Largely due to new laws, cleanup efforts and a diminished population, the number of children in Detroit with elevated lead levels has fallen dramatically over the past several years. Image: Flickr/Bridgette Wynn
DETROIT – When Renee Thomas moved into her two-story home two years ago, she had no idea it posed a hidden threat to her four children.
But a new city law forced her landlord to check the century-old house for lead contamination. Old, deteriorating paint had left lead dust on its windows, floors and porch. Through a patchwork of grants and city partnerships, the contamination was cleaned up.
“They kept cleaning the floors … cleaning them over and over again,” Thomas said. “It was in the windows, in the doors and on the railing going upstairs. They replaced all of that.”
Armed with new laws, paintbrushes and industrial vacuums, Detroit over the past few years has declared war on the toxic metal that has long plagued its neighborhoods. And it appears to be winning.
The number of Detroit children with lead levels exceeding a newly revised federal guideline has dropped more than 70 percent, from about 10,000 kids to 2,900 since 2004. Experts say a new emphasis on cleanup or demolition of homes, a shrinking population and stricter city landlord laws have spurred the improvement.
Similar drops in lead poisoning have occurred in other Rust Belt cities, including Cleveland, Chicago and Milwaukee.
“Over the past 12 years, there’s been a push to get rapid intervention for kids exposed, abatement in contaminated homes and enforcement for landlords,” said Lyke Thompson, director of Wayne State University’s Center for Urban Studies.

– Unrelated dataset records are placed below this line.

Lemma server_read_sys s s' :
  sys_ok s → good_requests (issued s) → server_read s = Some (Ret s') → sys_ok s'.
Proof using Hlink.
  intros Hok Hgood. unfold server_read. pose proof Hok as [H1 H2 (js & Hup & Hjs) H4 H5 H6 H7 H8 H9 H10 H11].
  destruct (session_reads L (up s) (up_read s)) as [ev|] eqn:Hr.
  2: { destruct (connected (client_side s)); [done|]. rewrite <- (set_up_same s) at 1.
    apply server_read_step; [done|unfold session_reads_end; by destruct (link_frames L)|done|].
    unfold session_reads_end. destruct (link_frames L); cbn; by rewrite app_nil_r. }
  rewrite Hup in Hr.
  destruct (session_reads_message L line_end _ _ _ _ (link_line_end _ _ Hlink) (link_frame_end _ _ Hlink) Hjs Hr)
    as (msg & j & Hmsg & Hmj & Hev).
  destruct (out_json _ _ _ msg H1 Hgood) as [Hwire _].
  { apply elem_of_app. left. eapply subseteq_drop. by eapply list_elem_of_lookup_2. }
  destruct (crosses_wire msg Hwire) as (j' & Hj' & Hdec). rewrite (proj1 Hmj) in Hj'. injection Hj' as <-.
  assert (event_message ev = Some (message_norm msg)) as Hem.
  { rewrite (event_message_value j ev _ Hdec (scan_text_of msg j Hmj)); [done|]. naive_solver. }
  apply server_read_step; [done| | |].
  - intros msgBytes ->. cbn in Hem. by rewrite Hem.
  - by apply lookup_lt_Some in Hmsg.
  - by rewrite Hem, H5, (take_S_r _ _ msg), fmap_app.
Qed.

Lemma set_world_ok w s : sys_ok s → sys_ok (set_server (set_world w (server_side s)) s).
Proof using Type.
  intros [H1 H2 H3 H4 H5 H6 H7 H8 H9 H10 H11]. split; try done.
  intros m Hm. destruct (H8 m Hm) as (y & o & [->|Hy]%elem_of_cons & Ho & Hc).
  - eexists _, o. split; [by left|done].
  - exists y, o. split; [by right|done].
Qed.

Lemma sys_step_ok l s s' :
  sys_ok s → good_requests (issued s) → label_ok l → sys_step l s = Some (Ret s') → sys_ok s'.
Proof using Hlink Hshallow.
  intros Hok Hgood Hl. destruct l as [l|wrote| |err|l|werr| |err|w]; cbn [sys_step].
  - destruct (client_network l) eqn:Hg; [done|].
    apply client_step_sys; [done|done|by intros ->|by intros msg ->].
  - by apply client_write_sys.
  - by apply client_read_sys.
  - apply client_step_sys; [done|done|done|by intros ? [=]].
  - destruct (server_network l) eqn:Hg; [done|]. intros Hs. pose proof Hs as Hs'. unfold server_step in Hs.
    apply comp_bind_Ret in Hs as (x & Hx & _).
    destruct (session_step_fed kind feed HandleClose l (server_side s) x) as (Hfed & Hr & Hw);
      [by destruct l|done|by apply so_session|done|]. by eapply server_step_sys.
  - by apply server_write_sys.
  - by apply server_read_sys.
  - rewrite <- (set_up_same s) at 1. pose proof Hok as [H1 H2 H3 H4 H5 H6 H7 H8 H9 H10 H11].
    apply server_read_step; [done|done|done|]. cbn. by rewrite app_nil_r.
  - intros [= <-]. by apply set_world_ok.
Qed.

(** *** A step of the system is a step of one side *)

Definition same_client (s s' : system) : Prop :=
  client_side s' = client_side s ∧ issued s' = issued s ∧ reads s' = reads s.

Nevertheless, the number of children with elevated lead levels in Detroit and these other cities remains much higher than the national average, and low-income people of color are most at risk. More than 10 percent of Detroit children 6 years old and younger still exceed a lead guideline set by the U.S. Centers for Disease Control and Prevention last year.

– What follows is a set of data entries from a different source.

(* ===== verification/Progress.v ===== *)
(** * Calls return

    Network.v shows that what a call returns is right; this file that it
    returns.  While the connection is up and no handler has failed, every
    action of the loops and handlers ([progress]) brings the system closer to a
    state where nothing is under way ([work]), and in such a state every call
    that waits has its answer.  So whatever order the scheduler runs them in,
    after at most [work] actions the answer is there. *)

From S2P Require Import Prelude GoMap Strconv Values Messages Parse JsonText WireText.
From S2P Require Import Methods Schema Validator Actor Http StreamingClient Session Clients Links.
From S2P Require Import Provenance Network Delivery.
From stdpp Require Import gmap.
From stdpp Require Import options.
#[local] Open Scope Z_scope.

(** ** The client takes what it reads *)

(** The calls are in the same phases. *)
Definition same_phases (s s' : client) : Prop := ∀ c,
  (λ x, (call_phase x, call_req x)) <$> calls s' !! c = (λ x, (call_phase x, call_req x)) <$> calls s !! c.

Lemma same_phases_lookup s s' c x :
  same_phases s s' → calls s !! c = Some x →
  ∃ x', calls s' !! c = Some x' ∧ call_phase x' = call_phase x ∧ call_req x' = call_req x.
Proof.
  intros H Hx. specialize (H c). rewrite Hx in H. apply fmap_Some in H as (x' & Hx' & H).
  exists x'. by injection H as <- <-.
Qed.

(** The same calls, with the same messages to send or sent. *)
Definition same_business (s s' : client) : Prop := same_phases s s' ∧ outbox s' = outbox s.

Lemma same_business_refl s s' : calls s' = calls s → outbox s' = outbox s → same_business s s'.
Proof. intros Hc Ho. split; [|done]. intros c. by rewrite Hc. Qed.

Lemma same_business_trans s1 s2 s3 : same_business s1 s2 → same_business s2 s3 → same_business s1 s3.
Proof. intros [H12 O12] [H23 O23]. split; [|congruence]. intros c. by rewrite (H23 c). Qed.

(** A message can be taken: an answer has an id that a map can hold. *)
Definition takeable (msg : Message) : Prop :=
  message_ok msg ∧ (IsResultOrError msg = true → ∃ id k, MustId msg = Ret id ∧ key_of id = Some k).

Lemma receive_returns s msg :
  StreamingClient.reachable s → takeable msg →
  ∃ s', receive msg s = Some (Ret s') ∧ connected s' = connected s ∧
    StreamingClient.sendChannel s' = StreamingClient.sendChannel s ∧
    StreamingClient.written s' = StreamingClient.written s ∧ same_phases s s'.
Proof.
  intros HI%reachable_Inv [Hok Hid]. unfold receive. destruct (IsResultOrError msg) eqn:Hkind; cbn [negb].
  2: { eexists. split_and!; [done..]. }
  destruct (Hid eq_refl) as (id & k & Hm & Hk).
  destruct (pending_get k (pendingRequests s)) as [c|] eqn:Hg.
  2: { unfold handleResult, key_res. rewrite Hm. cbn. rewrite Hk. cbn. rewrite Hg.
    eexists. by split_and!. }
  destruct (proj2 HI k c) as [x Hx]; [by apply pending_get_elem|].
  destruct (proj1 HI c x Hx) as (_ & _ & Hcount & _).
  pose proof (entries_of_taken c k _ Hg) as Htaken.
  assert (resultChannel x = []) as Hch
    by (apply length_zero_iff_nil; unfold StreamingClient.received in Hcount; lia).
  destruct (handleResult_delivers s msg id k c x) as (m & _ & _ & ->); [done..|].
  unfold deliver_comp, maybe, deliver. cbn [calls set_pending]. rewrite Hx. cbn [mbind option_bind].
  rewrite Hch. eexists. split_and!; [done..|]. intros d. cbn [calls set_call set_pending].
  destruct (decide (d = c)) as [->|Hne].
  - by rewrite (lookup_insert_eq (M:=gmap nat)), Hx.
  - by rewrite (lookup_insert_ne (M:=gmap nat)).
Qed.

(** A message that can be written, and that the client can take as it reads it. *)
Definition carried (msg : Message) : Prop :=
  ∃ j msg', MessageBytes msg = Some j ∧ decode_value j (mkMessageOptions false) = Ret (inr msg') ∧ takeable msg'.

Lemma wire_key id : wire_id id → ∃ k, key_of id = Some k.
Proof. destruct id; simpl; try done; eauto. Qed.

Lemma carried_wire msg : message_wire msg → carried msg.
Proof.
  intros Hw. pose proof (crosses_wire _ Hw) as Hc. pose proof (crosses_ok _ _ Hc) as Hok.
  destruct Hc as (j & Hj & Hd). exists j, (message_norm msg). split_and!; [done..|]. split; [done|].
  destruct Hw as (Hmsg & _ & Hw). destruct msg as [m|m|m|m]; cbn in *.
  - unfold IsResultOrError, IsResult, IsError. cbn. by rewrite (proj1 Hmsg).
  - unfold IsResultOrError, IsResult, IsError. cbn. by rewrite (proj1 Hmsg).
  - intros _. destruct (wire_key _ (proj1 Hw)) as [k Hk]. eauto.
  - intros _. destruct (wire_key _ (proj1 Hw)) as [k Hk]. eauto.
Qed.

(** ** The system *)

Section progress.
Context {W : Type}.
Context (L : link) (Error : error → string).
Context (kind : session_kind) (feed : Message → act W panic feed_result) (HandleClose : act W panic unit).
Context (line_end : string) (Hlink : link_ok L line_end) (Hshallow : shallow_answers feed).
Context (Hresp : responder feed).

Abbreviation system := (@system W).
Abbreviation sys_step := (sys_step L Error kind feed HandleClose).
Abbreviation sys_reachable := (sys_reachable L Error kind feed HandleClose).

(** On these messages the actor returns, without an error; what it answers is a
    result or an error message that JSON carries. *)
Definition prompt (msgs : list Message) : Prop := ∀ msg w, msg ∈ msgs → message_wire msg → shallow msg →
  ∃ r w', feed (message_norm msg) w = Some (Ret (r, None), w') ∧
    ∀ resmsg, r = Some resmsg → message_wire resmsg ∧ IsResultOrError resmsg = true.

Making matters worse, federal funding for local programs has been slashed, threatening the progress made in Detroit and other cities.

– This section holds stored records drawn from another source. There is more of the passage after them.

(** [call]: the client sends a request with these headers. *)
Definition call_main (call : any_client → http_header → RequestMessage → error + Message)
    (flags : cli_flags) (dumpHeader : bool) (reqId : string) : result cli_end :=
  match parse_command flags with
  | None => Ret exit_1
  | Some (method, params, serverUrl, header) =>
      c ← new_client serverUrl;
      match c with
      | inl _ => Ret exit_1
      | inr c =>
          reqmsg ← NewRequestMessage (AString reqId) method (AList params);
          match call c header reqmsg with
          | inl _ => Ret exit_1
          | inr resmsg =>
              match EncodePretty resmsg with
              | inl err => Panic (PanicError err)
              | inr repr => Ret (mkEnd (repr :: if dumpHeader then dump_header resmsg else []) 0)
              end
          end
      end
  end.

Definition notify_main (send : any_client → http_header → Message → option error) (flags : cli_flags)
    : result cli_end :=
  match parse_command flags with
  | None => Ret exit_1
  | Some (method, params, serverUrl, header) =>
      c ← new_client serverUrl;
      match c with
      | inl _ => Ret exit_1
      | inr c =>
          ntfmsg ← NewNotifyMessage method (AList params);
          match send c header (MNotify ntfmsg) with
          | Some _ => Ret exit_1
          | None => Ret (mkEnd [] 0)
          end
      end
  end.

(** What [call] prints is the answer: the text parses back to it. *)
Lemma call_main_prints call flags dumpHeader reqId method params serverUrl header c resmsg :
  parse_command flags = Some (method, params, serverUrl, header) → method ≠ "" →
  new_client serverUrl = Ret (inr c) →
  call c header (mkRequest (mkBase MKRequest "") (AString reqId) method params true) = inr resmsg →
  message_wire resmsg → shallow resmsg →
  ∃ text, call_main call flags dumpHeader reqId =
      Ret (mkEnd (text :: if dumpHeader then dump_header resmsg else []) 0) ∧
    ParseBytes (scan_text text) [] = Ret (inr (message_norm resmsg)).
Proof using Type.
  intros Hcmd Hm Hc Hcall Hw Hs. destruct (pretty_roundtrip resmsg Hw Hs) as (text & Ht & Hp).
  exists text. split; [|exact Hp]. unfold call_main. rewrite Hcmd, Hc.
  cbn [mbind outcome_mbind outcome_bind]. unfold NewRequestMessage. rewrite bool_decide_false by done.
  cbn [mbind outcome_mbind outcome_bind init_params]. rewrite Hcall, Ht. done.
Qed.

(** ** jsonrpc-watch *)

(** All clients but the one for HTTP/1 are Streamable. *)
Definition Streamable (c : any_client) : bool := match c with HTTP1 _ _ => false | _ => true end.

Lemma Streamable_IsStreaming c : Streamable c = IsStreaming c.
Proof. by destruct c. Qed.

Definition watch_command (flags : cli_flags) : option (string * list any * string * http_header) :=
  match HeaderFlags_Parse (flag_headers flags) with
  | inl _ => None
  | inr header =>
      let serverUrl := server_url (flag_c flags) env "ws://127.0.0.1:9990" in
      match flag_args flags with
      | [] => Some ("", [], serverUrl, header)
      | method :: clParams =>
          match GuessJsonArray os_Open clParams with
          | (_, Some _) => None
          | (params, None) => Some (method, params, serverUrl, header)
          end
      end
  end.

(** What [OnMessage] prints; it panics on a message without JSON. *)
Definition watch_message (msg : Message) : result string :=
  match EncodePretty msg with inl _ => Panic (log_panic "on message") | inr repr => Ret repr end.

(** [watch]: with a client that is not Streamable it panics; otherwise the
    watcher runs, which [run] stands for. *)
Definition watch_main {A} (run : any_client → http_header → string → list any → result A) (flags : cli_flags)
    : result (cli_end + A) :=
  match watch_command flags with
  | None => Ret (inl exit_1)
  | Some (method, params, serverUrl, header) =>
      c ← new_client serverUrl;
      match c with
      | inl _ => Ret (inl exit_1)
      | inr c =>
          if Streamable c then inr <$> run c header method params
          else Panic (log_panic "streaming client required")
      end
  end.

(** [benchmark]: what [RunCallBenchmark] is called with. *)
Definition benchmark_main (flags : cli_flags) (concurrency num : Z)
    : cli_end + (string * string * list any * http_header * Z * Z) :=
  match parse_command flags with
  | None => inl exit_1
  | Some (method, params, serverUrl, header) => inr (serverUrl, method, params, header, concurrency, num)
  end.
End cli.

(** What the network gives to one round of the watcher: the connection fails,
    or is made, a call of the method has an outcome and [Wait] returns. *)
Inductive attempt : Type :=
  | ConnectFails (err : error)
  | Connected (reqId : string) (call : RequestMessage → error + Message) (wait : option error).

(** [errors.Is(err, target)] for a target made by errors.New. *)
Fixpoint error_Is (target : string) (err : error) : bool :=
  match err with
  | ErrorString text => bool_decide (text = target)
  | ErrorWithMessage _ cause => error_Is target cause
  | _ => false
  end.

Definition retriable (err : error) : bool :=
  error_Is "connect refused" err || error_Is "streaming closed" err || is_EOF err.

Example retriable_errors :
  retriable TransportConnectFailed = true ∧ retriable TransportClosed = true ∧
  retriable (ErrorWithMessage "RPC(m)" TransportClosed) = true ∧ retriable marshal_error = false.
Proof. done. Qed.

Section watcher.
Context (method : string) (params : list any).

(** [connect]: the counter, reset once connected, the lines printed and the
    error. *)
Definition watcher_connect (connectretry : Z) (a : attempt) : result (Z * list string * option error) :=
  match a with
  | ConnectFails err => Ret (connectretry, [], Some err)
  | Connected reqId call wait =>
      if bool_decide (method = "") then Ret (0, [], wait) else
      reqmsg ← NewRequestMessage (AString reqId) method (AList params);
      match call reqmsg with
      | inl _ => Panic (log_panic "rpc error")
      | inr resmsg =>
          match EncodePretty resmsg with
          | inl _ => Panic (log_panic "encode pretty error")
          | inr repr => Ret (0, [repr], wait)
          end
      end
  end.

(** [run], on the rounds the network has in store: the lines printed and how
    many rounds it goes through, none if it would go on after them. *)
Fixpoint watcher_run (retrylimit connectretry : Z) (attempts : list attempt)
    : result (list string * option nat) :=
  match attempts with
  | [] => Ret ([], None)
  | a :: attempts =>
      r ← watcher_connect connectretry a;
      let '(connectretry, lines, err) := r in
      match err with
      | None => Ret (lines, Some 1%nat)
      | Some err =>
          if retriable err then
            let connectretry := connectretry + 1 in
            if retrylimit <=? connectretry then Ret (lines, Some 1%nat)
            else
              r ← watcher_run retrylimit connectretry attempts;
              Ret (lines ++ r.1, option_map S r.2)
          else Ret (lines, Some 1%nat)
      end
  end.

(** A server that cannot be reached is tried as often as the limit says. *)
Lemma watcher_gives_up retrylimit connectretry attempts :
  Forall (λ a, ∃ err, a = ConnectFails err ∧ retriable err = true) attempts →
  0 ≤ connectretry < retrylimit → retrylimit - connectretry ≤ Z.of_nat (length attempts) →
  watcher_run retrylimit connectretry attempts =
    Ret ([], Some (Z.to_nat (retrylimit - connectretry))).
Proof using Type.
  intros Hall. revert connectretry. induction Hall as [|a attempts (err & -> & He) _ IH];
    intros n Hn Hlen; [simpl in Hlen; lia|].
  cbn. rewrite He. cbn [length] in Hlen. destruct (Z.leb_spec retrylimit (n + 1)).
  - replace (retrylimit - n) with 1 by lia. done.
  - rewrite IH by lia. cbn. do 3 f_equal. lia.
Qed.

(** A round that connects, prints the answer to the call and loses the
    connection. *)
Definition round_lost (line : string) (a : attempt) : Prop :=
  ∃ reqId call resmsg err, a = Connected reqId call (Some err) ∧ retriable err = true ∧
    (∀ reqmsg, call reqmsg = inr resmsg) ∧ EncodePretty resmsg = inr line.

(** With a limit of two or more the watcher connects again whenever the
    connection it had is lost, and calls its method again. *)
Lemma watcher_reconnects retrylimit connectretry attempts lines :
  method ≠ "" → 2 ≤ retrylimit → Forall2 round_lost lines attempts →
  watcher_run retrylimit connectretry attempts = Ret (lines, None).
Proof using Type.
  intros Hm Hlim Hall. revert connectretry.
  induction Hall as [|line a lines attempts (reqId & call & resmsg & err & -> & He & Hc & Hp) _ IH];
    intros n; [done|].
  cbn [watcher_run watcher_connect]. rewrite bool_decide_false by done.
  unfold NewRequestMessage. rewrite bool_decide_false by done. cbn. rewrite Hc, Hp. cbn. rewrite He.
  rewrite (proj2 (Z.leb_gt _ _)) by lia. by rewrite IH.
Qed.

(** With the default limit of one it does not: it ends with the connection. *)
Lemma default_limit connectretry attempts line a :
  method ≠ "" → round_lost line a →
  watcher_run 1 connectretry (a :: attempts) = Ret ([line], Some 1%nat).
Proof using Type.
  intros Hm (reqId & call & resmsg & err & -> & He & Hc & Hp).
  cbn [watcher_run watcher_connect]. rewrite bool_decide_false by done.
  unfold NewRequestMessage. rewrite bool_decide_false by done. cbn. rewrite Hc, Hp. cbn. by rewrite He.
Qed.
End watcher.

(** ** jsonrpc-benchmark *)

Definition uint (n : Z) : Z := n mod 2 ^ 64.

(** [int(0.95 * float64(n))] *)
Definition float_trunc (f : float64) : Z :=
  match f with
  | S754_finite s m e => (if s then -1 else 1) * Z.shiftl (Zpos m) e
  | _ => 0
  end.

Definition pos95 (n : Z) : Z := float_trunc (SFmul prec64 emax64 (ParseFloat "0.95").1 (float_of_Z n)).

(** [toS]: nanoseconds in seconds. *)
Definition toS (ns : Z) : float64 := SFdiv prec64 emax64 (float_of_Z ns) (float_of_Z 1000000000).

Record statistics := mkStatistics { avg : Z; minv : Z; t95 : Z; maxv : Z }.

Definition divide_by_zero : panic := PanicError (ErrorRuntime "integer divide by zero").

(** What [RunCallBenchmark] prints of the times received. *)
Definition RunCallBenchmark (times : list Z) : result statistics :=
  let results := merge_sort Z.le times in
  let sum := fold_left (λ sum usedTime, uint (sum + usedTime)) times 0 in
  match results with
  | [] => Panic divide_by_zero
  | r0 :: _ =>
      match results !! Z.to_nat (pos95 (Z.of_nat (length results))) with
      | None => Panic out_of_range
      | Some t => Ret (mkStatistics (sum / Z.of_nat (length results)) r0 t (List.last results 0))
      end
  end.

(** The line that it prints. *)
Definition benchmark_line (st : statistics) : string :=
  "avg=" +:+ FormatG (toS (avg st)) +:+ "s, min=" +:+ FormatG (toS (minv st)) +:+
  "s, p95=" +:+ FormatG (toS (t95 st)) +:+ "s, max=" +:+ FormatG (toS (maxv st)) +:+ "s".

Example benchmark_lines :
  benchmark_line <$> RunCallBenchmark [3000000; 1500000; 2000000000] =
    Ret "avg=0.668166666s, min=0.0015s, p95=2s, max=2s".
Proof. by vm_compute. Qed.

(** The place of the 95th percentile is in range. *)
Definition max_times : nat := 1000.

“The problem is slowly going away,” said Robert Scott, an analyst with the Michigan Department of Community Health. “But we want the number to be zero.”
Low levels of lead affect children’s IQs, their ability to pay attention and how well they do in school, according to the CDC. It also has been linked to violent and antisocial behavior.
Cities in the industrial Midwest historically have high rates of lead poisoning because they have a lot of old housing built before 1978, when lead was banned in paints. About 94 percent of Detroit’s homes pre-dates 1980, compared with 58 percent nationally, according to the 2010 U.S. Census.
Experts agree that indoor dust is the major source of exposure. But these cities also had lead smelter sites and other factories that generated lead dust. Randy Raymond, a geographic information specialist with Detroit Public Schools, mapped the city's problem areas for lead and found that most were near former car and battery manufacturing plants. And new research suggests that in the summer, when Detroit children spend more time outdoors, their lead levels spike because contaminated dirt is kicked up by winds and held in the air by humidity.
A coalition of researchers, medical professionals, community organizations and government agencies known as the Detroit Lead Partnership has spearheaded much of the city’s progress in cleaning up lead contamination, Scott said.